Für die Videoüberwachung in einem Tabakwarengeschäft, so wie sie in dem vorliegenden Urteil erfolgte, gab es zwei relevante Normen: § 6b Satz 1 Nrn. 2 und 3 BDSG-aF und § 32 Satz 2 BDSG-aF. Insbesondere auf § 32 BDSG-aF stützt das BAG seine Begründung. Soweit stimmen wir dem BAG zu. Die Videoüberwachung wird vermutlich rechtmäßig erfolgt sein, zumindest wollen wir das nicht anzweifeln.

Große Teile der Datenschutz-Prinzipien ignoriert

Bemerkenswert ist allerdings die Tatsache, dass das BAG offenbar vollkommen die grundlegenden Prinzipien des Datenschutzes, die auch von den Aufsichtsbehörden in Veröffentlichungen  und in der Prüfpraxis immer wieder als Begründung  herangezogen werden, ignoriert hat. Zum einen galt (und gilt nach der DS-GVO unter anderem Namen weiter) das Prinzip der Datensparsamkeit. Das bedeutet nicht nur, dass möglichst wenig Daten erhoben werden sollen, sondern auch dass Daten nur solange gespeichert werden dürfen, bis sie nicht mehr benötigt werden.

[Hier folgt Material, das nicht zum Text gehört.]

Definition predict_online_payment_fraud (data : OnlinePaymentInput)
    : M World FraudDetectionResponse :=
  try_except
    (valid ← lift (validate_online_payment_data (online_dict data));
     if negb valid
     then raise (HTTPException 400 "Invalid online payment data")
     else
       label_encoder ← get_label_encoders "online-payment";
       features ← call_builder "online-payment" (preprocess_online_payment_data rt)
                    (online_dict data) label_encoder;
       check_predict_score "online-payment" get_online_payment_feature_names
         features (amount data))
    (fun e =>
       _ ← logger_log ERROR ("Online payment prediction error: " +:+ str_exn rt e);
       raise (HTTPException 500 ("Online payment prediction failed: " +:+ str_exn rt e))).

Definition predict_credit_card_fraud (data : CreditCardInput)
    : M World FraudDetectionResponse :=
  try_except
    (valid ← lift (validate_credit_card_data (card_dict data));
     if negb valid
     then raise (HTTPException 400 "Invalid credit card data")
     else
       label_encoders ← get_label_encoders "credit-card";
       features ← call_builder "credit-card" (preprocess_credit_card_data rt)
                    (card_dict data) label_encoders;
       check_predict_score "credit-card" get_credit_card_feature_names
         features (amt data))
    (fun e =>
       _ ← logger_log ERROR ("Credit card prediction error: " +:+ str_exn rt e);
       raise (HTTPException 500 ("Credit card prediction failed: " +:+ str_exn rt e))).

End WithRuntime.

End FraudService.

(* ===================================================================== *)
(** ** Specification-level definitions *)
(* ===================================================================== *)

(** What the specification says of the validators and the feature
    builders, written as plain functions of the record and the encoder, with
    no state and no control flow; the properties below compare the code
    with them. *)
Module Spec.
Import Py Preprocessing.

(** [v < 0] holds. *)
Definition negative (v : PyVal) : bool :=
  match v with
  | VInt z => z <? 0
  | VFloat f => PrimFloat.ltb f 0%float
  | _ => false
  end.

(** [v > 0] holds. *)
Definition strictly_positive (v : PyVal) : bool :=
  match v with
  | VBool b => b
  | VInt z => 0 <? z
  | VFloat f => PrimFloat.ltb 0%float f
  | _ => false
  end.

(** [v <= 0] holds. *)
Definition at_most_zero (v : PyVal) : bool :=
  match v with
  | VBool b => negb b
  | VInt z => z <=? 0
  | VFloat f => PrimFloat.leb f 0%float
  | _ => false
  end.

(** Some field of [fields] is missing from the record. *)
Definition missing (data : Dict) (fields : list string) : bool :=
  existsb (fun field => negb (has_field data field)) fields.

(** Some field of [fields] is present with a value that is [bad]. *)
Definition some_field (data : Dict) (bad : PyVal -> bool) (fields : list string) : bool :=
  existsb (fun field => match data !! field with Some v => bad v | None => false end) fields.

(** The conditions under which the online-payment validator is said to
    return false: a required field is missing, a numeric field is not a
    number, a numeric field is negative, or the type is not one of the five. *)
Definition online_rejected (data : Dict) : bool :=
  missing data required_fields_online
  || some_field data (fun v => negb (isinstance_int_float v)) numeric_fields_online
  || some_field data negative numeric_fields_online
  || some_field data (fun v => negb (in_strs v valid_types)) ["type"].

(** The conditions under which the credit-card validator is said to return
    false: a required field is missing, a numeric field is not a number,
    [amt] is not strictly positive, or a string field is not a string that
    is non-empty after trimming. *)
Definition card_rejected_as_claimed (data : Dict) : bool :=
  missing data required_fields_card
  || some_field data (fun v => negb (isinstance_int_float v)) numeric_fields_card
  || some_field data (fun v => negb (strictly_positive v)) ["amt"]
  || some_field data (fun v => negb (nonblank_str v)) string_fields.

(** The same with the test the code makes on [amt]: [amt <= 0]. *)
Definition card_rejected (data : Dict) : bool :=
  missing data required_fields_card
  || some_field data (fun v => negb (isinstance_int_float v)) numeric_fields_card
  || some_field data at_most_zero ["amt"]
  || some_field data (fun v => negb (nonblank_str v)) string_fields.

(** The built-in code of a type name, 0 for a name outside the mapping. *)
Definition builtin_code (ty : string) : Z := default 0 (fallback_mapping !! ty).

(** The encoding policy as the code has it: a fitted encoder's code, the
    built-in code when its transform raises; the entry of a non-empty dict,
    the integer 0 when the dict has no such key; the built-in code when the
    encoder is [None] or an empty dict. *)
Definition type_code (encoder : Encoder) (ty : string) : EncEntry :=
  match encoder with
  | EncFitted t =>
      match t (VStr ty) with
      | Ok z => EInt z
      | Raise _ => EInt (builtin_code ty)
      end
  | EncDict d =>
      if bool_decide (size d ≠ 0%nat) then default (EInt 0) (d !! ty)
      else EInt (builtin_code ty)
  | EncNone => EInt (builtin_code ty)
  end.

(** The policy as claimed: a plain map is not consulted. *)
Definition type_code_as_claimed (encoder : Encoder) (ty : string) : EncEntry :=
  match encoder with
  | EncFitted t =>
      match t (VStr ty) with
      | Ok z => EInt z
      | Raise _ => EInt (builtin_code ty)
      end
  | EncDict _ => EInt (builtin_code ty)
  | EncNone => EInt (builtin_code ty)
  end.

(** The value of the list expression
    [[step, amount, int(type_encoded), oldbalanceOrg - newbalanceOrig + amount,
      newbalanceDest - oldbalanceDest - amount]]. *)
Definition online_vector (step amount oldOrg newOrig oldDest newDest : PyVal)
    (type_encoded : EncEntry) : Outcome (list PyVal) :=
  diffOrig ← (d ← py_sub oldOrg newOrig; py_add d amount);
  diffDest ← (d ← py_sub newDest oldDest; py_sub d amount);
  code ← py_int type_encoded;
  Ok [step; amount; VInt code; diffOrig; diffDest].

(** [[float(data[f]) for f in fields]] *)
Fixpoint floats_of (rt : Runtime) (data : Dict) (fields : list string) : Outcome (list PyVal) :=
  match fields with
  | [] => Ok []
  | field :: rest =>
      v ← getitem data field;
      x ← py_float rt v;
      xs ← floats_of rt data rest;
      Ok (VFloat x :: xs)
  end.

(** The feature of one categorical field under an encoder map: the code
    its fitted encoder gives to the stringified value, 0 when the transform
    raises, 0 when the map has no encoder for the field. *)
Definition field_code (rt : Runtime) (d : gmap string EncEntry) (data : Dict)
    (feature : string) : PyVal :=
  match d !! feature, data !! feature with
  | Some encoder, Some v =>
      match entry_transform encoder (VStr (py_str rt v)) with
      | Ok z => VInt z
      | Raise _ => VInt 0
      end
  | _, _ => VInt 0
  end.

(** The feature of one categorical field in the degraded mode:
    [abs(hash(str(v).strip().lower())) % 1000]. *)
Definition hash_code (rt : Runtime) (data : Dict) (feature : string) : PyVal :=
  match data !! feature with
  | Some v => VInt (Z.abs (rt_hash rt (lower (strip (py_str rt v)))) `mod` 1000)
  | None => VInt 0
  end.

(** The encoder map is consulted when it is a dict that is not empty. *)
Definition categorical_code (rt : Runtime) (encoder : Encoder) (data : Dict)
    : string -> PyVal :=
  match encoder with
  | EncDict d => if bool_decide (size d ≠ 0%nat) then field_code rt d data
                 else hash_code rt data
  | _ => hash_code rt data
  end.

(** The credit-card feature vector: six floats, then five codes. *)
Definition card_vector (rt : Runtime) (data : Dict) (encoder : Encoder)
    : Outcome (list PyVal) :=
  nums ← floats_of rt data numerical_features;
  Ok (nums ++ map (categorical_code rt encoder data) categorical_features)%list.

End Spec.

(* ===================================================================== *)
(** ** Effects on the arguments *)
(* ===================================================================== *)

(** What a call may and may not do to the objects it is given. *)
Module Effects.
Import Py Preprocessing.

(** Two frames hold the same record and the same encoder. *)
Definition same_args (a b : Frame) : Prop :=
  fr_data a = fr_data b /\ fr_encoder a = fr_encoder b.

(** A computation that leaves the record and the encoder as they were and
    whose outcome depends on nothing else (the log it appends to is not
    read back). *)
Definition readonly {A} (m : M Frame A) : Prop :=
  forall fr, same_args (m fr).2 fr
             /\ forall fr', same_args fr fr' -> (m fr').1 = (m fr).1.

(** The frame with another log. *)
Definition set_log (fr : Frame) (log : list LogRecord) : Frame :=
  {| fr_data := fr_data fr; fr_encoder := fr_encoder fr; fr_log := log |}.

End Effects.

(* ===================================================================== *)
(** ** Concrete inputs *)
(* ===================================================================== *)

Module Examples.
Import Py Preprocessing Schemas ModelLoader FraudService.

(** A process whose string hash is the length of the string. *)
Definition rt0 : Runtime :=
  {| rt_hash := fun s => Z.of_nat (String.length s);
     rt_float_repr := fun _ => "<float>";
     rt_list_repr := fun _ => "<list>";
     rt_parse_float := fun _ => Raise (ValueError "could not convert string to float");
     rt_http_str := fun c d => pretty c +:+ ": " +:+ d |}.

Diese Datensparsamkeit war festgeschrieben in den §§ 3a BDSG-aF und 35 Abs. 2 Satz 2 Nr. 3 BDSG-aF. Insbesondere § 35 BDSG-aF ist dabei unseres Erachtens vom BAG vollkommen ignoriert worden: Daten sind zu löschen, wenn Sie für den Zweck der Erhebung nicht mehr benötigt werden. Nun lässt sich vermutlich trefflich streiten, wann die Daten einer Videoüberwachung nicht mehr zur Zweckerreichung benötigt werden. Die Ansicht der Aufsichtsbehörden war jedoch diesbezüglich in der Vergangenheit eindeutig: Aufnahmen waren grundsätzlich nach 72 Stunden zu löschen. Davon ausgenommen waren lediglich diejenigen Aufnahmen, die zur Beweissicherung extrahiert wurden (also beispielsweise die konkrete Aufnahme des erfassten Ladendiebstahls). Diese sehr strenge Auffassung war zwar auch bisher von den Gerichten teilweise nicht geteilt worden. So wurde beispielswiese in einem Urteil des OVG Lüneburg (LC 114/13) eine Speicherdauer von zehn Tagen als angemessen angesehen. Wir selbst haben mit Verweis auf dieses Urteil in einem vergleichbaren Fall eine Einigung mit der Aufsichtsbehörde in Nordrhein-Westfalen auf eine Speicherdauer von sieben Tagen erreichen können. Im Ergebnis zeigt dies jedoch, dass sowohl die Aufsichtsbehörden, also auch die Gerichte eine kurze Speicherdauer verlangen, die weit unterhalb der jetzt entschiedenen Speicherdauer von sechs Monaten liegt.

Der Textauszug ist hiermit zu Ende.